Le taux de fécondité helvétique actuel est de 1,5 alors que, pendant les années du baby-boom, entre 1945 et 1975, il s’élevait à 2,5. En Suisse, comme dans le reste des pays développés, ce taux demeure inférieur au seuil de renouvellement démographique établi à 2,1. En d’autres termes, la population de ces pays régresserait sans l’immigration.

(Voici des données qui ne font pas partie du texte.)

(** [BuildXrayOutbound] *)
Definition xray_server (n : node) (fields : amap) : amap :=
  put "address" (AStr (Node.Server n)) (put "port" (AInt (Node.Port n)) fields).
Definition servers (n : node) (fields : amap) : amap :=
  {["servers" := AList [AMap (xray_server n fields)]]}.
Definition vnext (n : node) (user : amap) : amap :=
  {["vnext" := AList [AMap (xray_server n {["users" := AList [AMap user]]})]]}.
Definition xray_settings (n : node) : result (string * amap) :=
  let proto := Node.Protocol n in
  if (proto =? ProtoSS)%string then
    if nonempty (extra_get n "plugin") then Err (ErrMsg "xray external ss plugins are not bundled")
    else if negb (nonempty (Node.Password n)) then Err (ErrMsg "ss missing password")
    else Ok ("shadowsocks", servers n {["method" := AStr (firstNonEmpty [Node.Method n; "aes-256-gcm"]);
                                        "password" := AStr (Node.Password n)]})
  else if (proto =? ProtoTrojan)%string then
    if negb (nonempty (Node.Password n)) then Err (ErrMsg "trojan missing password")
    else Ok ("trojan", servers n {["password" := AStr (Node.Password n)]})
  else if (proto =? ProtoVMess)%string then
    if negb (nonempty (Node.UUID n)) then Err (ErrMsg "vmess missing uuid")
    else Ok ("vmess", vnext n {["id" := AStr (Node.UUID n); "alterId" := AInt (Atoi (extra_get n "aid")).1;
                                "security" := AStr (firstNonEmpty [Node.Method n; "auto"])]})
  else if (proto =? ProtoVLESS)%string then
    if negb (nonempty (Node.UUID n)) then Err (ErrMsg "vless missing uuid")
    else Ok ("vless", vnext n (put_if "flow" (Node.Flow n)
               {["id" := AStr (Node.UUID n); "encryption" := AStr "none"]}))
  else Err (ErrMsg ("xray does not support protocol " +:+ proto)).
Definition BuildXrayOutbound (n : node) : result amap :=
  if negb (IsValid n) then Err (ErrMsg "invalid node")
  else
    let! (protocol, settings) := xray_settings n in
    Ok {["tag" := AStr "proxy"; "protocol" := AStr protocol; "settings" := AMap settings;
         "streamSettings" := AMap (buildXrayStream n)]}.
End outbound.
Lemma store_contributions_lookup l t k :
  NoDup l.*1 →
  fold_left store_contribution l t !! k =
    match (list_to_map l : source_table) !! k with
    | Some st => (λ old, old <| SourceState.ContributionTotal := SourceState.ContributionTotal st |>
                    <| SourceState.ContributionHQ := SourceState.ContributionHQ st |>
                    <| SourceState.HealthScore := SourceState.HealthScore st |>) <$> t !! k
    | None => t !! k
    end.
Proof.
  revert t. induction l as [|[k' st] l IH]; intros t Hnd; [by simpl; rewrite lookup_empty|].
  cbn [fmap list_fmap] in Hnd. apply NoDup_cons in Hnd as [Hni Hnd]. simpl. rewrite IH by done.
  unfold store_contribution, Alerts.SetSourceContribution. simpl.
  destruct (decide (k' = k)) as [->|Hne].
  - rewrite lookup_insert_eq, lookup_alter_eq.
    rewrite (proj1 (not_elem_of_list_to_map _ _)) by done. done.
  - by rewrite lookup_insert_ne, lookup_alter_ne.
Qed.
Lemma updateSourceContributions_ok minScore nodes s : sources_ok s → sources_ok (updateSourceContributions minScore nodes s).
Proof.
  unfold sources_ok, updateSourceContributions. destruct s as [m [t|]]; [|done]. cbn [Sources.Table Sources.States fmap option_fmap option_map].
  intros Ha. set (m' := map_imap _ m).
  assert (Hm : ∀ k, m' !! k = contribute minScore nodes k <$> m !! k) by (intros k; subst m'; by rewrite map_lookup_imap; destruct (m !! k)).
  assert (Ht : ∀ k, fold_left store_contribution (map_to_list m') t !! k = match m' !! k with
    | Some st => (λ old, old <| SourceState.ContributionTotal := SourceState.ContributionTotal st |>
                    <| SourceState.ContributionHQ := SourceState.ContributionHQ st |>
                    <| SourceState.HealthScore := SourceState.HealthScore st |>) <$> t !! k
    | None => t !! k end).
  { intros k. rewrite store_contributions_lookup by apply NoDup_fst_map_to_list. by rewrite list_to_map_to_list. }
  split.
  - intros k. rewrite Ht, Hm. destruct (m !! k) as [a|] eqn:Em; simpl.
    + destruct (agree_lookup _ _ _ _ Ha Em) as (b & -> & Hs & _). simpl. constructor.
      unfold same_state in Hs |- *. destruct_and!. simpl. by repeat split.
    + rewrite (agree_none _ _ _ Ha Em). constructor.
  - intros k b. rewrite Ht, Hm. destruct (m !! k) as [a|] eqn:Em; simpl.
    + intros (b' & Hb & ->)%fmap_Some. destruct Ha as [_ Ht']. by apply (Ht' k) in Hb.
    + rewrite (agree_none _ _ _ Ha Em). done.
Qed.
(** ** Loading *)

Lemma load_states t : map_Forall named_state t → fold_left load_state (ListSourceStates t) ∅ = t.
Proof.
  intros Ht. assert (Hp : ListSourceStates t ≡ₚ rows t) by apply stable_sort_perm.
  assert (Hnd : NoDup (SourceState.Name <$> ListSourceStates t)).
  { rewrite Hp. unfold rows. assert ((SourceState.Name <$> (map_to_list t).*2) = (map_to_list t).*1) as ->.
    { rewrite <-list_fmap_compose. apply list_fmap_ext. intros i [k a] Hi. simpl.
      apply list_elem_of_lookup_2, elem_of_map_to_list in Hi. by apply Ht in Hi. }
    apply NoDup_fst_map_to_list. }
  assert (Hin : ∀ a, a ∈ ListSourceStates t ↔ t !! SourceState.Name a = Some a).
  { intros a. rewrite Hp, elem_of_rows. split; [intros [k Hk]; pose proof (Ht _ _ Hk) as Hn; unfold named_state in Hn; by subst|by eauto]. }
  apply map_eq. intros k.
  assert (Hgen : ∀ l m, NoDup (SourceState.Name <$> l) → (∀ a, a ∈ l → t !! SourceState.Name a = Some a) →
    (∀ k, m !! k = None ∨ m !! k = t !! k) →
    (∀ k, fold_left load_state l m !! k = t !! k ∨ fold_left load_state l m !! k = None ∧ m !! k = None ∧
       ∀ a, a ∈ l → SourceState.Name a ≠ k)).
  { induction l as [|a l IH]; intros m' Hd Hl Hm' k'; simpl.
    - destruct (Hm' k') as [E|E]; [right|left; done]. split; [done|]. split; [done|]. by intros ? ?%elem_of_nil.
    - cbn [fmap list_fmap] in Hd. apply NoDup_cons in Hd as [_ Hd].
      destruct (IH (load_state m' a) Hd) with (k := k') as [E|(E & Em & Ha)]; [| |by left|].
      + intros b Hb. apply Hl. by right.
      + intros k2. unfold load_state. destruct (decide (SourceState.Name a = k2)) as [<-|Hne].
        * rewrite lookup_insert_eq. right. symmetry. apply Hl. by left.
        * by rewrite lookup_insert_ne.
      + right. unfold load_state in Em. destruct (decide (SourceState.Name a = k')) as [<-|Hne]; [by rewrite lookup_insert_eq in Em|].
        rewrite lookup_insert_ne in Em by done. split; [done|]. split; [done|].
        intros b [->|Hb]%elem_of_cons; [done|by apply Ha]. }
  destruct (Hgen (ListSourceStates t) ∅ Hnd) with (k := k) as [E|(E & _ & Ha)]; [by intros a Ha%Hin|by left|done|].
  rewrite E. destruct (t !! k) as [a|] eqn:Ek; [|done]. exfalso.
  pose proof (Ht _ _ Ek) as Hn. unfold named_state in Hn. apply (Ha a); [apply Hin; by subst|done].
Qed.

(** The states that are loaded from a table: its own, and those of the sources
    it does not have yet. *)
Definition loaded (t : source_table) (m : gmap string SourceState.t) : Prop :=
  ∀ k, m !! k = t !! k ∨ t !! k = None ∧ ∃ source, m !! k = Some (configured_state source).
Lemma load_sources_spec cfg t : map_Forall named_state t →
  let s := load_sources cfg (Some t) in sources_ok s ∧ loaded t (Sources.States s).
Proof.
  intros Ht. cbv zeta. unfold load_sources. rewrite load_states by done.
  assert (Hgen : ∀ l m t', agree m t' → loaded t m →
    agree (fold_left ensure_state l (m, t')).1 (fold_left ensure_state l (m, t')).2 ∧
    loaded t (fold_left ensure_state l (m, t')).1).
  { induction l as [|source l IH]; intros m t' Ha Hl; [done|]. cbn [fold_left].
    assert (∃ m2 t2, ensure_state (m, t') source = (m2, t2) ∧ agree m2 t2 ∧ loaded t m2) as (m2 & t2 & -> & Ha2 & Hl2);
      [|by apply IH].
    unfold ensure_state. cbn [fst snd]. eexists _, _. split; [reflexivity|].
    destruct (m !! Source.Name source) as [a|] eqn:Em; cbn [default from_option id].
    - rewrite insert_id by done. split; [|done].
      destruct (agree_lookup _ _ _ _ Ha Em) as (b & Eb & Hs & Hn). unfold same_state in Hs. destruct_and!.
      unfold EnsureSource. assert (SourceState.Name a = Source.Name source) as -> by congruence. rewrite Eb.
      rewrite <-(insert_id m (Source.Name source) a) by done. apply agree_insert; [done| |by destruct b].
      by repeat split.
    - split.
      + unfold EnsureSource. change (SourceState.Name (configured_state source)) with (Source.Name source).
        rewrite (agree_none _ _ _ Ha Em). by apply agree_insert.
      + intros k. destruct (decide (Source.Name source = k)) as [<-|Hne].
        * rewrite lookup_insert_eq. right. split; [|by eexists]. destruct (Hl (Source.Name source)) as [E|[? _]]; congruence.
        * rewrite lookup_insert_ne by done. apply Hl. }
  assert (agree t t) as Ha by (split; [intros k; destruct (t !! k); constructor; apply same_state_refl|done]).
  destruct (Hgen (Config.Sources cfg) t t Ha) as [Hok Hl]; [by left|].
  by destruct (fold_left ensure_state _ _).
Qed.

(** ** Executions *)

(** What happens to the states while the service runs: results of fetches,
    switches and countings, under any configuration of the moment *)
Inductive source_step : Sources.t → Sources.t → Prop :=
  | step_record cfg d err clock db_clock s : source_step s (recordSource cfg d err clock db_clock s)
  | step_enable `{Quoting} cfg name enabled actor clock log s :
      source_step s (SetSourceEnabled cfg name enabled actor clock s log).1.2
  | step_contribute minScore nodes s : source_step s (updateSourceContributions minScore nodes s).
#[local] Hint Resolve recordSource_ok SetSourceEnabled_ok updateSourceContributions_ok : go.
Lemma source_steps_ok s s' : rtc source_step s s' → sources_ok s → sources_ok s'.
Proof. induction 1 as [|s s1 s2 Hs _ IH]; [done|]. intros Hok. apply IH. destruct Hs; eauto with go. Qed.

Lemma source_steps_table s s' : rtc source_step s s' → is_Some (Sources.Table s) → is_Some (Sources.Table s').
Proof.
  induction 1 as [|s s1 s2 Hs _ IH]; [done|]. intros Hok. apply IH. destruct Hs; simpl.
  - by apply fmap_is_Some.
  - unfold SetSourceEnabled. by repeat case_match.
  - by apply fmap_is_Some.
Qed.

(** A source may be fetched after a restart exactly when it may without. *)
Lemma usable_same a b now :
  same_state a b →
  negb (SourceState.ManuallyDisabled a) && negb (cooling a now) = negb (SourceState.ManuallyDisabled b) && negb (cooling b now).
Proof.
  intros Hs. unfold same_state in Hs. destruct_and!. unfold cooling.
  destruct (SourceState.ManuallyDisabled a); [by replace (SourceState.ManuallyDisabled b) with true|].
  replace (SourceState.ManuallyDisabled b) with false. by replace (SourceState.DisabledUntil b) with (SourceState.DisabledUntil a) by auto.
Qed.
(* ===== verification/Select.v ===== *)
(** * Publishing: what the service offers to subscribers

    The part of [internal/service/service.go] that selects the nodes to
    publish, names them after their country and renders them into the cache.
    [clock] gives the readings of the clock in the order in which they are
    taken.

    ** What publication promises

    What the selection offers was asked for, was seen and dialled recently,
    and is offered once; a node that failed its dial is not offered until it
    passes one; the cache serves the selection under the policy of the
    configuration. *)
From S2P Require Import Prelude GoStr GoFloat GoTime Model Base64 Links Clash Config Filter NodeStore.
From S2P Require Import Publish DialJob Sql Scoring Exporter Outbound Dial DialProofs DialVerdict.

(** [geo.FlagEmoji]: two regional indicators, in UTF-8 *)
Definition rune4 (r : Z) : bytes :=
  map byte_of [240 + r / 2 ^ 18; 128 + r / 2 ^ 12 mod 64; 128 + r / 2 ^ 6 mod 64; 128 + r mod 64].
Definition upper_letter (c : ascii) : bool := (65 <=? byte_val c) && (byte_val c <=? 90).
Definition indicator (c : ascii) : bytes := rune4 (0x1F1E6 + (byte_val c - 65)).

(** What decides about a publication: the anonymous struct of [publishPolicy] *)
Module Policy.
Record t := mk {
  Version : Z;
  PublishEnabled : bool;
  MinScore : float64;
  MaxNodes : Z;
  MaxNodeAge : Z;
  AliveOnly : bool;
  MaxCountries : Z;
  Filter : FilterConfig.t;
  DialEnabled : bool;
  DialEngine : string;
  VerifiedTTL : Z;
  RenameWithFlag : bool;
}.
End Policy.
(** [json.Marshal] of it; [None] is its error. *)
Class PolicyCodec := policy_json : Policy.t → option string.

Section select.
Context `{Unicode} `{Crypto} `{MapRange}.

Definition FlagEmoji (code : string) : string :=
  match explode (ToUpper (TrimSpace code)) with
  | [a; b] => if upper_letter a && upper_letter b then implode (indicator a ++ indicator b) else ""
  | _ => ""
  end.

(** [applyCountryNamePrefix], on a node that is not nil *)
Definition applyCountryNamePrefix (n : node) : node :=
  let country := Node.Country n in
  if unset country || (country =? "XX")%string then n
  else
    let flag := FlagEmoji country in
    if unset flag || HasPrefix (Node.Name n) flag then n
    else
      let name := TrimSpace (Node.Name n) in
      n <| Node.Name := flag +:+ " " +:+ (if unset name then country else name) |>.

Definition publish_policy (cfg : config) : Policy.t :=
  let p := Config.Publish cfg in
  let d := Config.Dial cfg in
  Policy.mk 2 (PublishConfig.Enabled p) (PublishConfig.MinScore p) (PublishConfig.MaxNodes p)
    (PublishConfig.MaxNodeAgeHours p) (PublishConfig.AliveOnly p) (PublishConfig.MaxCountries p)
    (Config.Filter cfg) (DialConfig.Enabled d) (DialConfig.Engine d) (DialConfig.VerifiedTTLHours d)
    (GeoConfig.RenameWithFlag (Config.Geo cfg)).
(** [publishPolicy] *)
Definition publishPolicy `{PolicyCodec} (cfg : config) : string :=
  match policy_json (publish_policy cfg) with
  | Some raw => "v2:" +:+ hex_encode (slice_to (sha256_sum raw) 8)
  | None => ""
  end.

La bombe démographique mondiale ne devrait pas exploser. Le taux de fécondité mondial devrait graviter autour de 2,1 à l’horizon 2050, selon les estimations de l’ONU, soit le seuil de renouvellement démographique. La population mondiale continuera de croître jusqu’à 9,7 milliards d’individus en 2050, puis atteindra un pic de 10,4 milliards dans les années 2080 avant de diminuer légèrement d’ici à la fin du siècle. Les pays d’Afrique porteront cette croissance: ils hébergeront une personne sur trois en 2100. Les craintes d’une «bombe démographique» incontrôlable, pointée dans les années 1960, sont désormais loin de l’humanité. Il est désormais admis que la croissance humaine ne sera pas éternelle. La Chine, où vit actuellement un sixième de l’humanité, a ainsi vu l’an dernier sa population baisser pour la première fois en soixante ans.